Burrell Smith, a key engineer at Apple, wanted to quit but was certain that Jobs would talk him into withdrawing his resignation. He told colleagues that he would walk into Jobs’s office, pull down his pants and pee on his desk so that he was fired. When Smith finally made an appointment and walked into the office, he found Jobs smiling broadly. “Are you gonna do it? Are you really gonna do it?” the boss asked. Smith was eventually allowed to leave less dramatically.
Bill Clinton had asked Jobs for advice on how to handle the Monica Lewinsky scandal. The Apple boss told the president that if he was involved, he should tell the country. During that time, a painting of a dress on a hanger went missing from Jobs’s house before the Clintons were to move in for a few days. The US secret service told Jobs’s wife that they had decided to hide it, “given the issue of the blue dress in the Lewinsky matter”.
Jobs had offered to create ads for Barack Obama’s 2008 campaign to become president but became annoyed when Obama’s strategist wasn’t totally deferential. Later, Jobs was unhappy that Obama had not called him after becoming president. In October 2010, when Obama was visiting the Silicon Valley, his aides had scheduled a session with Jobs. The Apple boss refused to meet him, saying that the president should have called personally and asked. Jobs’s wife eventually had to ask their son to come home from Stanford and persuade his father to meet Obama. When they met, Jobs told Obama at the outset: “You’re headed for a one-term presidency.”
Issey Miyake designed “like a hundred” signature black turtlenecks for Jobs so that he could wear them for the rest of his life.

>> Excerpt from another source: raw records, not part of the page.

(* ===== verification/OwnerDir.v ===== *)
(** * Directories in a ledger

    [ApplyView::dirAdd] and [ApplyView::dirRemove] of ledger/impl/ApplyView.cpp as
    programs on the entries of a ledger, with [describeOwnerDir] and the older
    [dirAdd] of ledger/impl/View.cpp. They are neutral: only pages of directories
    change. *)

From S2P Require Import Prelude Serializer Directory View RawStateTable ApplyStateTable STAmount SField STObject STAccess Indexes Formats Prog Invariants Entries.

Definition logic {A} (what : string) : prog A := Raise (logic_error what).

Section Dir.
Context (sha512Half : list Z -> Z).

Abbreviation page_of := (keylet_page_of sha512Half).

(** The fields of a new page. [describe] runs before the entries are set on the first
    page, and last on the others. *)
Definition first_page (directory : Keylet) (key : Z) (describe : Object -> res Object) (o : Object) : res Object :=
  o ← setFieldH256 o sfRootIndex (kl_key directory); o ← describe o; setFieldV256 o sfIndexes [key].

Definition next_page (directory : Keylet) (key page : Z) (describe : Object -> res Object) (o : Object) : res Object :=
  o ← setFieldH256 o sfRootIndex (kl_key directory);
  o ← setFieldV256 o sfIndexes [key];
  o ← (if negb (page =? 1) then setFieldU64 o sfIndexPrevious (page - 1) else Ok o);
  describe o.

Definition view_dirAdd (preserveOrder : bool) (directory : Keylet) (key : Z) (describe : Object -> res Object) : prog (option Z) :=
  root ← peek directory;
  match root with
  | None => _ ← insert_new directory (first_page directory key describe); mret (Some 0)
  | Some root =>
      page ← liftR (getFieldU64 (sle_data root) sfIndexPrevious);
      let nk := if page =? 0 then directory else page_of directory page in
      node ← peek nk;
      match node with
      | None => logic "Directory chain: root back-pointer broken."
      | Some node =>
          indexes ← liftR (getFieldV256 (sle_data node) sfIndexes);
          if (length indexes <? dirNodeMaxEntries)%nat then
            indexes ← liftR (add_to_page preserveOrder key indexes);
            _ ← modify nk (fun o => setFieldV256 o sfIndexes indexes);
            mret (Some page)
          else
            let page := u64 (page + 1) in
            if dirNodeMaxPages <=? page then mret None else
            _ ← modify nk (fun o => setFieldU64 o sfIndexNext page);
            _ ← modify directory (fun o => setFieldU64 o sfIndexPrevious page);
            _ ← insert_new (page_of directory page) (next_page directory key page describe);
            mret (Some page)
      end
  end.

(** The root page has become empty. *)
Definition view_remove_from_root (directory : Keylet) (prevPage nextPage : Z) (keepRoot : bool) : prog bool :=
  if (nextPage =? 0) && negb (prevPage =? 0) then logic "Directory chain: fwd link broken" else
  if (prevPage =? 0) && negb (nextPage =? 0) then logic "Directory chain: rev link broken" else
  '(prevPage, nextPage) ←
    (if (nextPage =? prevPage) && negb (nextPage =? 0) then
       last ← peek (page_of directory nextPage);
       match last with
       | None => logic "Directory chain: fwd link broken."
       | Some last =>
           entries ← liftR (getFieldV256 (sle_data last) sfIndexes);
           if bool_decide (entries = []) then
             _ ← modify (page_of directory 0) (fun o => o ← setFieldU64 o sfIndexNext 0; setFieldU64 o sfIndexPrevious 0);
             _ ← erase_sle (page_of directory nextPage);
             mret (0, 0)
           else mret (prevPage, nextPage)
       end
     else mret (prevPage, nextPage));
  if keepRoot then mret true else
  if (nextPage =? 0) && (prevPage =? 0) then _ ← erase_sle (page_of directory 0); mret true else mret true.

(** A page other than the root has become empty. *)
Definition view_remove_page (directory : Keylet) (page prevPage nextPage : Z) (keepRoot : bool) : prog bool :=
  if nextPage =? page then logic "Directory chain: fwd link broken" else
  if prevPage =? page then logic "Directory chain: rev link broken" else
  let prev := page_of directory prevPage in
  let next := page_of directory nextPage in
  sle ← peek prev;
  match sle with
  | None => logic "Directory chain: fwd link broken."
  | Some _ =>
      _ ← modify prev (fun o => setFieldU64 o sfIndexNext nextPage);
      sle ← peek next;
      match sle with
      | None => logic "Directory chain: rev link broken."
      | Some _ =>
          _ ← modify next (fun o => setFieldU64 o sfIndexPrevious prevPage);
          _ ← erase_sle (page_of directory page);
          o ← peek_object next;
          after ← liftR (getFieldU64 o sfIndexNext);
          entries ← liftR (getFieldV256 o sfIndexes);
          nextPage ←
            (if negb (nextPage =? 0) && (after =? 0) && bool_decide (entries = []) then
               _ ← erase_sle next;
               _ ← modify prev (fun o => setFieldU64 o sfIndexNext 0);
               root ← peek (page_of directory 0);
               match root with
               | None => logic "Directory chain: root link broken."
               | Some _ => _ ← modify (page_of directory 0) (fun o => setFieldU64 o sfIndexPrevious prevPage); mret 0
               end
             else mret nextPage);
          if negb keepRoot && (nextPage =? 0) && (prevPage =? 0) then
            o ← peek_object prev;
            entries ← liftR (getFieldV256 o sfIndexes);
            if bool_decide (entries = []) then _ ← erase_sle prev; mret true else mret true
          else mret true
      end
  end.

Definition view_dirRemove (directory : Keylet) (page key : Z) (keepRoot : bool) : prog bool :=
  node ← peek (page_of directory page);
  match node with
  | None => mret false
  | Some node =>
      entries ← liftR (getFieldV256 (sle_data node) sfIndexes);
      if bool_decide (key ∈ entries) then
        let entries := erase_first key entries in
        _ ← modify (page_of directory page) (fun o => setFieldV256 o sfIndexes entries);
        if negb (bool_decide (entries = [])) then mret true else
        prevPage ← liftR (getFieldU64 (sle_data node) sfIndexPrevious);
        nextPage ← liftR (getFieldU64 (sle_data node) sfIndexNext);
        if page =? 0 then view_remove_from_root directory prevPage nextPage keepRoot
        else view_remove_page directory page prevPage nextPage keepRoot
      else mret false
  end.

(** [describeOwnerDir]. *)
Definition describeOwnerDir (account : Z) (o : Object) : res Object := proxy_assign o sfOwner (V_Account false account) (account =? 0).

(** [dirAdd] of View.cpp before [featureSortedDirectories]: entries are appended, an
    entry that is there already is not noticed, and pages run out at 64 bits only. *)
Definition legacy_dirAdd (dir : Keylet) (uLedgerIndex : Z) (fDescriber : Object -> res Object) : prog (option Z) :=
  sleRoot ← peek dir;
  match sleRoot with
  | None =>
      _ ← insert_new dir (fun o => setFieldH256 o sfRootIndex (kl_key dir));
      _ ← modify dir (fun o => o ← fDescriber o; setFieldV256 o sfIndexes [uLedgerIndex]);
      mret (Some 0)
  | Some root =>
      uNodeDir ← liftR (getFieldU64 (sle_data root) sfIndexPrevious);
      let nk := if uNodeDir =? 0 then dir else page_of dir uNodeDir in
      node ← peek_object nk;
      svIndexes ← liftR (getFieldV256 node sfIndexes);
      if negb (length svIndexes =? dirNodeMaxEntries)%nat then
        _ ← modify nk (fun o => setFieldV256 o sfIndexes (svIndexes ++ [uLedgerIndex])); mret (Some uNodeDir)
      else
        let uNodeDir := u64 (uNodeDir + 1) in
        if uNodeDir =? 0 then mret None else
        _ ← modify nk (fun o => setFieldU64 o sfIndexNext uNodeDir);
        _ ← modify dir (fun o => setFieldU64 o sfIndexPrevious uNodeDir);
        _ ← insert_new (page_of dir uNodeDir) (fun o => setFieldH256 o sfRootIndex (kl_key dir));
        _ ← modify (page_of dir uNodeDir) (fun o =>
              o ← (if negb (uNodeDir =? 1) then setFieldU64 o sfIndexPrevious (uNodeDir - 1) else Ok o);
              o ← fDescriber o;
              setFieldV256 o sfIndexes [uLedgerIndex]);
        mret (Some uNodeDir)
  end.

(** [dirAdd (view, dir, uLedgerIndex, strictOrder, fDescriber)]. *)
Definition dirAdd_at (info : ViewInfo) (dir : Keylet) (uLedgerIndex : Z) (strictOrder : bool) (fDescriber : Object -> res Object) : prog (option Z) :=
  if enabled info featureSortedDirectories then view_dirAdd strictOrder dir uLedgerIndex fDescriber else legacy_dirAdd dir uLedgerIndex fDescriber.
End Dir.

(** ** Only pages change *)

Definition page_fields : list SField := [sfRootIndex; sfIndexes; sfIndexNext; sfIndexPrevious; sfOwner; sfTakerPaysCurrency; sfTakerPaysIssuer; sfTakerGetsCurrency; sfTakerGetsIssuer; sfExchangeRate].

Lemma page_quiet : quiet page_fields.
Proof. quiet_tac. Qed.

Lemma neutral_page k f : kl_type k = ltDIR_NODE -> writes page_fields f -> neutral [ltDIR_NODE] (modify k f).
Proof. intros Hk Hf. apply (neutral_modify _ page_fields); rewrite ?Hk; [done|set_solver|by left|done]. Qed.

While he was admitted to hospital for a liver transplant in 2009 and was barely conscious, he ripped off a mask that a pulmonologist tried to put over his face because he didn’t like its design. He wanted five different options for the mask, so that he could pick the design he liked best. He also wanted the oxygen monitor redesigned.
What was on Jobs’s iPod:
All six volumes of Bob Dylan’s bootleg series, 15 other Dylan albums, and songs from seven albums of The Beatles, six of the Rolling Stones and four of Joan Baez. Apart from that there was Aretha, B.B. King, Buddy Holly, Buffalo Springfield, Don McLean, Donovan, The Doors, Janis Joplin, Jefferson Airplane, Jimi Hendrix, Johnny Cash, John Mellencamp, Simon and Garfunkel, The Monkees and Sam the Sham. Current musicians were represented by 10,000 Maniacs, Alicia Keys, Black Eyed Peas, Coldplay, Dido, Green Day, John Mayer, Moby, U2, Seal and Talking Heads. There were also recordings of Bach and three albums of Yo-Yo Ma, who he had asked to play at his funeral (he reportedly did). Jobs later moved his entire music collection to his iPad.
What was on Jobs’s iPad:
Three movies — Chinatown, The Bourne Ultimatum and Toy Story 3. One book — The Autobiography of a Yogi by Paramahansa Yogananda, which he had first read as a teenager, reread in India and read once a year since. He added Gregorian chants, Grateful Dead and Joni Mitchell to his music collection.